We deal here with a seemingly inexhaustible filing of paltry and trifling pro se claims.

This case illustrates the problem confronting a district court when a prisoner has too much free time and chooses to fill that time by inundating the Court with frivolous pro se pleadings and motions.

Eldon L. Yocum is currently imprisoned at the Federal Correctional Center in Springfield, Missouri. On March 27, 1989, Yocum filed a complaint in the United States District Court for the District of Columbia pursuant to 42 U.S.C. § 1983 (civil action for deprivation of rights).

*617 In the caption of the complaint, Yocum names United States Senator Alan J. Dixon, and Judges Harold A. Baker, Michael M. Mihm, J. Waldo Ackerman, and Larry Lessen. Judges Baker and Mihm are currently district judges for the Central District of Illinois. Judge Ackerman was also at one time a judge in the Central District of Illinois but passed away in 1984. Judge Lessen is currently a bankruptcy judge in the Central District of Illinois.

One month after it was filed in the District of Columbia, Judge Gesell ordered the case transferred to the Central District of Illinois pursuant to 28 U.S.C. § 1404(a) for the convenience of parties and witnesses. Judge Gesell noted that the events underlying the complaint took place in the Central District of Illinois and most of the Defendants reside in this district.

Through a clerical error the case was transferred to the Northern District of Illinois and came before Judge Zagel. While the file sat in the Northern District, an order of default was routinely entered on August 18, 1989. When this error was discovered, Judge Zagel vacated the order of default and transferred the case to this Court on September 21, 1989. Judge Zagel apparently chose the Springfield Division because this is the only court not named as a Defendant by Yocum.

To say that the complaint is not a model of the clear, unambiguous notice pleading required by federal courts is an understatement.
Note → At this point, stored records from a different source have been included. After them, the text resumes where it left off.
(** * Booking lifecycle and date-availability engine of the property API

    A shallow embedding of the booking ledger, the availability checker, the
    payment-proof tracker and the review aggregator:

    - [models/Booking.js]   (schema, [pre('save')], [isDateRangeAvailable],
                             [cancel], [addPaymentProof]),
    - [models/Property.js]  ([isAvailableForDates]),
    - [models/Review.js]    ([calcAverageRatings] and its hooks),
    - [controllers/bookingController.js] and the review controller.

    Conventions of the embedding.
    - A [Date] is its time value (milliseconds since the epoch, what
      [valueOf] returns and what [<], [-] and the query operators compare);
      invalid dates are outside the model.
    - Numbers that the code only adds, multiplies and compares (prices,
      guest counts, sizes) are integers; rating averages are rationals.
    - A collection is the list of its documents in natural order; [findOne]
      returns the first match and [save] rewrites the document that carries
      the same [_id].
    - A handler is a function from the store (and the request, the clock and
      the results of the external collaborators) to the response and the new
      store.  [asyncHandler] forwards whatever the handler throws to [next],
      so a thrown error and [next(err)] are one outcome, [Next].
    - The schemas are strict: a write reaches the paths a schema declares
      and no other. *)

From Stdlib Require Import ZArith List String Bool Lia QArith Qround.
From Stdlib Require Import Lqa.
Import ListNotations.
Open Scope string_scope.
Open Scope list_scope.
Open Scope Z_scope.

(** ** Values, documents and queries *)

Definition ObjectId := string.
Definition Date := Z.

(** What a path of a stored document can hold, as far as the queries of the
    controllers look at it. *)
Inductive Value :=
| VString (s : string)
| VDate (d : Date)
| VNull
| VUndefined.
(** Where no exact name exists and [glob.glob] raises for a search
    directory, the exception leaves [findLibrary]. *)
Lemma findLibraryE_raises (_lfile : string) (type : Z)
    (libraryPaths : list string) :
  (forall path e,
     In path libraryPaths ->
     e = fst (extensions sysname type)
     \/ Some e = snd (extensions sysname type) ->
     path_exists (pathConcat path ("lib" ++ _lfile ++ e)) = false) ->
  (exists path,
     In path libraryPaths
     /\ glob (pathConcat path
                ("lib" ++ _lfile ++ "-*" ++ fst (extensions sysname type)))
        = None) ->
  findLibraryE sysname pathConcat path_exists glob _lfile type libraryPaths
  = None.
Proof.
  intros Hexact Hraise.
  pose proof (no_exact_match sysname pathConcat path_exists _lfile type
                libraryPaths Hexact) as Hnone.
  unfold findLibraryE.
  destruct (extensions sysname type) as [ext ext2]. cbn [fst snd] in *.
  replace (match ext2 with
           | Some ext2' => Some ("lib" ++ _lfile ++ ext2')
           | None => None
           end)
    with (option_map (fun e => "lib" ++ _lfile ++ e) ext2)
    by (destruct ext2; reflexivity).
  rewrite Hnone. now rewrite (findVersionedE_raises _ _ Hraise).
Qed.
Despite our efforts to decipher what Yocum alleges, all we can tell from his complaint is that he was convicted of some crime by Judge Mihm, is presently incarcerated in the Federal Correctional Center in Springfield, Missouri, is unhappy with his present situation, and wishes to be released from prison.
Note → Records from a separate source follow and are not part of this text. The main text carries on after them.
(** X12.  With a batch size of at least 1, the index in the message of a
    returned error tells how far the call got: the message is made of the
    words for the failed step, then, in decimal, [BatchSize] times the
    number of responses decoded before the failure (the number of
    requests that had been dealt with), a colon, and the message of the
    error of the failed operation, which unwrapping gives back. *)
Theorem MulticallRaw_error_index fuel node rs e :
  outcome (run fuel cfg calls node) = Returned rs (Some e) ->
  exists (ev : Event) (prefix : string) (inner : error),
    last (events (run fuel cfg calls node)) = Some ev /\
    failure_of ev = Some (prefix, inner) /\
    Unwrap e = Some inner /\
    Error e
      = prefix
        +:+ pretty (Z.of_nat (length (responses (events (run fuel cfg calls node))))
                    * BatchSize cfg)
        +:+ ": " +:+ Error inner.
Proof.
  unfold MulticallRaw. cbv zeta. intros Hret.
  destruct (chunkLoop_error_index fuel
              (WithTimeout Background (Timeout cfg) (now node)) 0
              (replicate (length calls) zeroCallResult) node rs e Hret)
    as (ev & Hl & Hr).
  destruct (reports_observable _ _ _ Hr) as (prefix & inner & Hf & Hu & He).
  by exists ev, prefix, inner.
Qed.

(** C1, as the code has it.  With a batch size of at least 1, a call of
    [MulticallRaw] that returns without an error returns as many results
    as it was given calls, in the order of the calls: for every index [i],
    [calls[i]] sits at offset [i mod BatchSize] of the batch of rank
    [i / BatchSize]; that batch was packed and sent, under the context of
    the invocation and to the configured address, by the call of the same
    rank; the reply to that call was decoded into the response of the same
    rank; and the entry of that response at offset [i mod BatchSize],
    whenever the decoder produced one, is [results[i]].  This holds
    whatever the number of calls: none, fewer than a batch, exactly a
    batch, or several chunks. *)
Theorem MulticallRaw_results_in_order fuel node rs :
  outcome (run fuel cfg calls node) = Returned rs None ->
  exists res,
    rs = Some res /\
    length res = length calls /\
    forall i : Z, 0 <= i < len calls ->
      exists (c : CallRequest) (batch : list CallRequest)
             (callData raw : bytes) (response : list CallResult),
        calls !! Z.to_nat i = Some c /\
        batches (events (run fuel cfg calls node))
          !! Z.to_nat (i / BatchSize cfg) = Some batch /\
        batch !! Z.to_nat (i mod BatchSize cfg) = Some c /\
        Pack "aggregate3" batch = ok callData /\
        calls_made (events (run fuel cfg calls node))
          !! Z.to_nat (i / BatchSize cfg)
          = Some (WithTimeout Background (Timeout cfg) (now node),
                  {| ethereum.To := Some (MulticallAddress cfg);
                     ethereum.Data := callData |}, None) /\
        returns (events (run fuel cfg calls node))
          !! Z.to_nat (i / BatchSize cfg) = Some (ok raw) /\
        UnpackIntoInterface "aggregate3" raw = ok response /\
        responses (events (run fuel cfg calls node))
          !! Z.to_nat (i / BatchSize cfg) = Some response /\
        forall x : CallResult,
          response !! Z.to_nat (i mod BatchSize cfg) = Some x ->
          res !! Z.to_nat i = Some x.
Proof.
  unfold MulticallRaw. cbv zeta.
  set (ctx := WithTimeout Background (Timeout cfg) (now node)).
  set (results := replicate (length calls) zeroCallResult).
  intros Hret.
  destruct (chunkLoop_Returned_nil _ _ _ _ _ _ _ _ Hret) as (res & -> & Hlen & _).
  unfold results in Hlen. rewrite length_replicate in Hlen.
  exists res. split; [done|]. split; [done|]. intros i Hi.
  pose proof (Z.div_mod i (BatchSize cfg)).
  pose proof (Z.mod_pos_bound i (BatchSize cfg)).
  pose proof (Z.div_pos i (BatchSize cfg)).
  destruct (chunkLoop_results cfg calls batch_pos batch_int calls_fit fuel ctx 0
              results node res (length_replicate _ _) Hret) as [_ Hnew].
  destruct (Hnew (Z.to_nat (i / BatchSize cfg))) as (response & Hresp & Hslots);
    [nia|].
  change (Z.of_nat 0 * BatchSize cfg) with 0 in Hresp.
  destruct (chunkLoop_response_origin _ _ _ _ _ _ _ _ _ Hresp)
    as (batch & callData & raw & Hb & Hpack & Hcm & Hrt & Hun).
  destruct (chunkLoop_batches fuel ctx 0 results node) as [Hq _].
  change (Z.of_nat 0 * BatchSize cfg) with 0 in Hq.
  destruct (Hq _ _ Hb) as [Hbatch _].
  destruct (lookup_lt_is_Some_2 calls (Z.to_nat i)) as [c Hc];
    [unfold len in *; lia|].
  exists c, batch, callData, raw, response.
  split; [done|]. split; [done|]. split.
  { rewrite Hbatch, lookup_take_lt by lia. rewrite lookup_drop, <- Hc.
    f_equal. lia. }
  split; [done|]. split; [done|]. split; [done|]. split; [done|].
  split; [done|]. intros x Hx. specialize (Hslots _ _ Hx).
  replace (Z.of_nat (0 + Z.to_nat (i / BatchSize cfg)) * BatchSize cfg
           + Z.of_nat (Z.to_nat (i mod BatchSize cfg))) with i in Hslots by lia.
  apply Hslots; lia.
Qed.
Lemma transcription_failure_reported_witness :
  fst (process_audio
         (fun _ _ => PostReturns response_503) (always (ok_response aligned_entities))
         [("file", mkUpload "visit.wav" "RIFF")] "/tmp/tmpab12.wav" []) =
  (BodyError "Failed to transcribe audio"
     (Some "Sarvam API error: 503") (Some "Service Unavailable"), 500).
Proof.
  apply (transcription_failure_reported
           (fun _ _ => PostReturns response_503) (always (ok_response aligned_entities))
           [("file", mkUpload "visit.wav" "RIFF")] "/tmp/tmpab12.wav" []
           (mkUpload "visit.wav" "RIFF") response_503).
  - reflexivity.
  - discriminate.
  - reflexivity.
  - vm_compute. discriminate.
Defined.

Lemma char_in_app (c : ascii) (a b : string) :
  Py.char_in c (a ++ b)%string = Py.char_in c a || Py.char_in c b.
Proof.
  induction a as [|d a IH]; simpl; [reflexivity|].
  now rewrite IH, orb_assoc.
Qed.

Lemma basename_from_no_slash (path : string) :
  forall acc, Py.char_in "/"%char acc = false ->
              Py.char_in "/"%char (basename_from acc path) = false.
Proof.
  induction path as [|c path IH]; intros acc Hacc; simpl; [exact Hacc|].
  destruct (Ascii.eqb c "/"%char) eqn:Hc.
  - now apply IH.
  - apply IH. rewrite char_in_app, Hacc. cbn [Py.char_in orb].
    rewrite Ascii.eqb_sym, Hc. reflexivity.
Qed.

(** X23.  The [audio_file] entry of a success document is the name of
    the temporary file without any directory part, and by the time the
    document is returned that file has been removed. *)
Theorem success_names_removed_file
  (sarvam_post : string -> string -> PostOutcome) (hf_post : string -> PostOutcome)
  (request_files : list (string * FileStorage)) (temp_filename : string)
  (fs : FileSystem) (text_out language_code audio_name : string)
  (data : CategorizedEntitySet) :
  fst (process_audio sarvam_post hf_post request_files temp_filename fs) =
  (BodySuccess text_out language_code data audio_name, 200) ->
  audio_name = basename temp_filename /\
  Py.char_in "/"%char audio_name = false /\
  fs_exists (snd (process_audio sarvam_post hf_post request_files temp_filename fs))
    temp_filename = false.
Proof.
  destruct (files_get request_files "file") as [file|] eqn:Hfile.
  2:{ unfold process_audio. rewrite Hfile. discriminate. }
  destruct (String.eqb (filename file) "") eqn:Hname.
  { unfold process_audio. rewrite Hfile, Hname. discriminate. }
  apply String.eqb_neq in Hname.
  rewrite (process_audio_accepted _ _ _ _ _ file Hfile Hname). simpl.
  intros H.
  assert (Hname' : audio_name = basename temp_filename).
  { destruct (transcribe_audio_with_sarvam _ _ _) as [t lang|]; [|discriminate].
    destruct (extract_medical_entities hf_post t); [|discriminate].
    now injection H as _ _ _ <-. }
  split; [exact Hname'|]. split.
  - subst audio_name. now apply basename_from_no_slash.
  - unfold fs_exists. now rewrite fs_read_unlink.
Qed.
To provide an example of the flavor of Yocum’s complaint, we quote a portion of it:

In or about May of 1973, Champaign County Court charged Mr. Yocum in Case No. 73X750. In June of 1973, Judge Robert James Steigmann called a meeting for Mr. Yocum, wife, and attorney Bert Reeves to be in the Jury Room in the Court House. Steigmann had two Law Students with him as witnesses. All (6) persons were close to the end of the table where each would be able to hear what Steigmann had to say. Steigmann stated to Mr. Yocum: Just lisson [sic], and I will talk of what is to take place, “IF YOU DON’T DROP YOUR JURY TRIAL DEMANDS, I WILL SEE THAT YOU DIE IN PRISON.” ******
Mr. Yocum was forced into court without any Due Process, or defense of any type. He was given 2 to 6 years for a CRIME THAT NEVER TOOK PLACE, AND WOULD NEVER BEEN BEEN [sic] PROVED IN COURT BY VALID EVIDENCE, AND THAT WAS THE REASON STEIGMANN WANTED TO CONVICT AS MANY AS POSSIBLE, AS HE WAS UP TO BE JUDGE IN A FEW WEEKS. The Court Records are EVIDENCE THAT THE THREAT WAS MADE OM [sic] YOCUM, AND STEIG-MANN DID ADMIT HE MADE THE THREAT, AND THE WITNESSES DID LIE IN AN AFFIDAVIT, AND UNDER OATH BEFORE JUDGE, ROGER LITTLE. The EVIDENCE is Clear that Alan J. Dixon was the RINGLEADER OF ORGANIZED CRIME IN ILLINOIS,.... In 1979 ALAN J. DIXON made an affidavit to the Springfield, MO USDC court to TRY AND HAVE YO-CUM MURDERED BY DRUGS IN THE USFMC PRISON.
******
Alan J. Dixon has used the Courts of Illinois, City Police, his Illinois State Police and lawyers to do his dirty tricks, as if he had the BOOK of DIRTY TRICKS BY THE CIA & FBI, to use. Every time Yocum tried to CLEAR UP THE GOVERNMENT FRAUD AGAINST HIM, The law officials would kidnapp [sic] him and pick new charges to attempt to put him away, so they would not be investigated for such felony acts the Records show them guilty of.
*618 The arrest, in fact, was KIDNAPPING. IT WAS TERRORISM FROM 1982 in Nov. until March 1989.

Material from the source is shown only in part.